▶ **Task instructions**: Output, without any change, the listing below from its opening line up to and including the line with "thread is current".

▶ **Records provided**:
(* ===== verification/Thread.v ===== *)
(** Threads, src/thread.c, and the initial stack of libcpu/arm/cortex-m4/cpuport.c.

    A routine that blocks its caller is split where it calls [rt_schedule]: the
    first part ends with the switch, the rest is a continuation that runs when the
    thread is current again. [rt_thread_create] allocates and is not modelled. *)

From Stdlib Require Import ZArith Lia.
From stdpp Require Import base numbers option gmap.
From stdpp Require Import list sorting.
From S2P Require Import Prelude.
From S2P Require Import Kservice.
From S2P Require Import KernelDefs.
From S2P Require Import Scheduler.
From S2P Require Import Object.
From S2P Require Import Timer.
Local Open Scope Z_scope.
Local Open Scope rt_scope.

(** * Operations *)

(** A routine either returned a value or blocked, to continue with [c]. *)
Inductive outcome (A C : Type) :=
| Returned (a : A)
| Blocked (c : C).
Arguments Returned {A C} a.
Arguments Blocked {A C} c.

(** [1 << priority]; a shift by 32 or more is undefined. *)
Definition prio_mask (p : Z) : K Z :=
  assert (p <? 32) ;; ret (u32 (Z.shiftl 1 p)).

#[local] Definition RT_ALIGN_DOWN (size align : Z) : Z := Z.land size (Z.lnot (align - 1)).

(** Size of [struct stack_frame] with the FPU in use: the flag word, r4-r11 and the
    8 words of the exception frame. *)
Definition stack_frame_size : Z := 4 + 8 * 4 + 8 * 4.

(** The initial stack pointer. *)
Definition rt_hw_stack_init (stack_addr : Z) : Z :=
  let stk := stack_addr + 4 in
  let stk := RT_ALIGN_DOWN stk 8 in
  stk - stack_frame_size.

Definition _rt_thread_init (t entry parameter stack_start stack_size priority tick : Z) : K Z :=
  w ← gets k_tl;
  assert (negb (tlinked w t)) ;;
  let sp := rt_hw_stack_init (stack_start + stack_size - 4) in
  assert (priority <? RT_THREAD_PRIORITY_MAX) ;;
  modify (upd_sched (λ c,
    let old := sc_thr c !! t in
    put_thr t {|
      th_sp := sp; th_entry := entry; th_parameter := parameter;
      th_stack_addr := stack_start; th_stack_size := stack_size;
      th_guard := if stack_size =? 0 then 0 else 35;
      th_error := RT_EOK; th_stat := RT_THREAD_INIT;
      th_current_priority := priority; th_init_priority := priority;
      th_number_mask := 0;
      th_event_set := default 0 (th_event_set <$> old);
      th_event_info := default 0 (th_event_info <$> old);
      th_init_tick := tick; th_remaining_tick := tick;
      th_cleanup := None; th_user_data := 0 |} c)) ;;
  x ← get_object (Obj t);
  rt_timer_init (ThreadTimer t) (o_name x) (rt_thread_timeout_fn t) 0 RT_TIMER_FLAG_ONE_SHOT ;;
  ret RT_EOK.

Definition rt_thread_init (t : Z) (name : list Z) (entry parameter stack_start stack_size
    priority tick : Z) : K Z :=
  assert (nz t) ;;
  assert (nz stack_start) ;;
  rt_object_init (Obj t) RT_Object_Class_Thread name ;;
  _rt_thread_init t entry parameter stack_start stack_size priority tick.

Definition rt_thread_self : K (option Z) := gets k_cur.

Definition rt_thread_suspend (t : Z) : K Z :=
  assert_type (Obj t) RT_Object_Class_Thread ;;
  th ← get_thread t;
  let stat := stat_of th in
  if negb (stat =? RT_THREAD_READY) && negb (stat =? RT_THREAD_RUNNING) then ret (- RT_ERROR)
  else
    c ← rt_thread_self;
    assert (negb (stat =? RT_THREAD_RUNNING) || bool_decide (c = Some t)) ;;
    rt_schedule_remove_thread t ;;
    mod_thread t (set_stat RT_THREAD_SUSPEND) ;;
    rt_timer_stop (ThreadTimer t) ;;
    ret RT_EOK.

Definition rt_thread_resume (t : Z) : K Z :=
  assert_type (Obj t) RT_Object_Class_Thread ;;
  th ← get_thread t;
  if negb (stat_of th =? RT_THREAD_SUSPEND) then ret (- RT_ERROR)
  else
    tl_remove t ;;
    rt_timer_stop (ThreadTimer t) ;;
    rt_schedule_insert_thread t ;;
    ret RT_EOK.

Definition rt_thread_startup (t : Z) : K Z :=
  th ← get_thread t;
  assert (stat_of th =? RT_THREAD_INIT) ;;
  assert_type (Obj t) RT_Object_Class_Thread ;;
  mask ← prio_mask (th_init_priority th);
  mod_thread t (with_priority (th_init_priority th) mask) ;;
  mod_thread t (with_stat RT_THREAD_SUSPEND) ;;
  rt_thread_resume t ;;
  c ← rt_thread_self;
  (if decide (is_Some c) then rt_schedule else ret tt) ;;
  ret RT_EOK.

Definition rt_thread_exit : K unit :=
  t ← self;
  rt_schedule_remove_thread t ;;
  mod_thread t (with_stat RT_THREAD_CLOSE) ;;
  rt_timer_detach (ThreadTimer t) ;;
  b ← rt_object_is_systemobject (Obj t);
  th ← get_thread t;
  (if b && bool_decide (th_cleanup th = None) then rt_object_detach (Obj t)
   else tl_insert_front HDefunct t) ;;
  rt_schedule.

Definition rt_thread_detach (t : Z) : K Z :=
  assert_type (Obj t) RT_Object_Class_Thread ;;
  b ← rt_object_is_systemobject (Obj t); assert b ;;
  th ← get_thread t;
  (if negb (stat_of th =? RT_THREAD_INIT) then rt_schedule_remove_thread t else ret tt) ;;
  rt_timer_detach (ThreadTimer t) ;;
  mod_thread t (with_stat RT_THREAD_CLOSE) ;;
  b ← rt_object_is_systemobject (Obj t);
  th ← get_thread t;
  (if b && bool_decide (th_cleanup th = None) then rt_object_detach (Obj t)
   else tl_insert_front HDefunct t) ;;
  ret RT_EOK.

Definition rt_thread_delete (t : Z) : K Z :=
  assert_type (Obj t) RT_Object_Class_Thread ;;
  b ← rt_object_is_systemobject (Obj t); assert (negb b) ;;
  th ← get_thread t;
  (if negb (stat_of th =? RT_THREAD_INIT) then rt_schedule_remove_thread t else ret tt) ;;
  rt_timer_detach (ThreadTimer t) ;;
  mod_thread t (with_stat RT_THREAD_CLOSE) ;;
  tl_insert_front HDefunct t ;;
  ret RT_EOK.

Definition rt_thread_yield : K Z := rt_schedule ;; ret RT_EOK.

(** Up to the call of [rt_schedule]; the sleeping thread continues with
    [rt_thread_sleep_resume]. *)
Definition rt_thread_sleep (tick : Z) : K (outcome Z Z) :=
  t ← self;
  assert_type (Obj t) RT_Object_Class_Thread ;;
  rt_thread_suspend t ;;
  rt_timer_control (ThreadTimer t) RT_TIMER_CTRL_SET_TIME tick ;;
  rt_timer_start (ThreadTimer t) ;;
  rt_schedule ;;
  ret (Blocked t).

Definition rt_thread_sleep_resume (t : Z) : K Z :=
  th ← get_thread t;
  (if th_error th =? - RT_ETIMEOUT then mod_thread t (with_error RT_EOK) else ret tt) ;;
  ret RT_EOK.

Definition rt_thread_delay (tick : Z) : K (outcome Z Z) := rt_thread_sleep tick.

(** [RT_THREAD_CTRL_CHANGE_PRIORITY] *)
Definition change_priority (t p : Z) : K unit :=
  th ← get_thread t;
  if stat_of th =? RT_THREAD_READY then
    rt_schedule_remove_thread t ;;
    mask ← prio_mask p;
    mod_thread t (with_priority p mask) ;;
    rt_schedule_insert_thread t
  else
    mask ← prio_mask p;
    mod_thread t (with_priority p mask).

Definition rt_thread_control (t cmd arg : Z) : K Z :=
  assert_type (Obj t) RT_Object_Class_Thread ;;
  if cmd =? RT_THREAD_CTRL_CHANGE_PRIORITY then change_priority t (u8 arg) ;; ret RT_EOK
  else if cmd =? RT_THREAD_CTRL_STARTUP then rt_thread_startup t
  else if cmd =? RT_THREAD_CTRL_CLOSE then rt_thread_delete t
  else ret RT_EOK.

Definition rt_thread_timeout (t : Z) : K unit :=
  th ← get_thread t;
  assert (stat_of th =? RT_THREAD_SUSPEND) ;;
  assert_type (Obj t) RT_Object_Class_Thread ;;
  mod_thread t (with_error (- RT_ETIMEOUT)) ;;
  tl_remove t ;;
  rt_schedule_insert_thread t ;;
  rt_schedule.

(** Returns the object of the first thread with that name. *)
Definition rt_thread_find (name : list Z) : K (option oid) :=
  c ← rt_thread_self;
  (if decide (is_Some c) then rt_enter_critical else ret tt) ;;
  assert (bool_decide (is_Some (rt_object_get_information RT_Object_Class_Thread))) ;;
  objs ← gets k_obj;
  l ← gets (λ s, tlist (ob_list (k_objects s)) RT_Object_Class_Thread);
  r ← from_opt (find_name objs name l);
  c ← rt_thread_self;
  (if decide (is_Some c) then rt_exit_critical else ret tt) ;;
  ret r.

(** * The kernel invariant *)

(** Threads that are ready or running. *)
Definition active (th : rt_thread) : Prop :=
  stat_of th = RT_THREAD_READY ∨ stat_of th = RT_THREAD_RUNNING.

(** The objects of a thread that has not been closed: its own header and its
    one-shot timer with [rt_thread_timeout] as callback. *)
Definition thread_objs (T : timers) (O : objects) (t : Z) : Prop :=
  (∃ x, ob_obj O !! Obj t = Some x ∧ get_type x = RT_Object_Class_Thread) ∧
  (∃ x, is_timer O (ThreadTimer t) x ∧ nz (Z.land (o_type x) RT_Object_Class_Static) = true) ∧
  (∃ tm, tms_tim T !! ThreadTimer t = Some tm ∧ tm_timeout_func tm = rt_thread_timeout_fn t).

▶ **The completed task**:
(* ===== verification/Thread.v ===== *)
(** Threads, src/thread.c, and the initial stack of libcpu/arm/cortex-m4/cpuport.c.

    A routine that blocks its caller is split where it calls [rt_schedule]: the
    first part ends with the switch, the rest is a continuation that runs when the
    thread is current again. [rt_thread_create] allocates and is not modelled. *)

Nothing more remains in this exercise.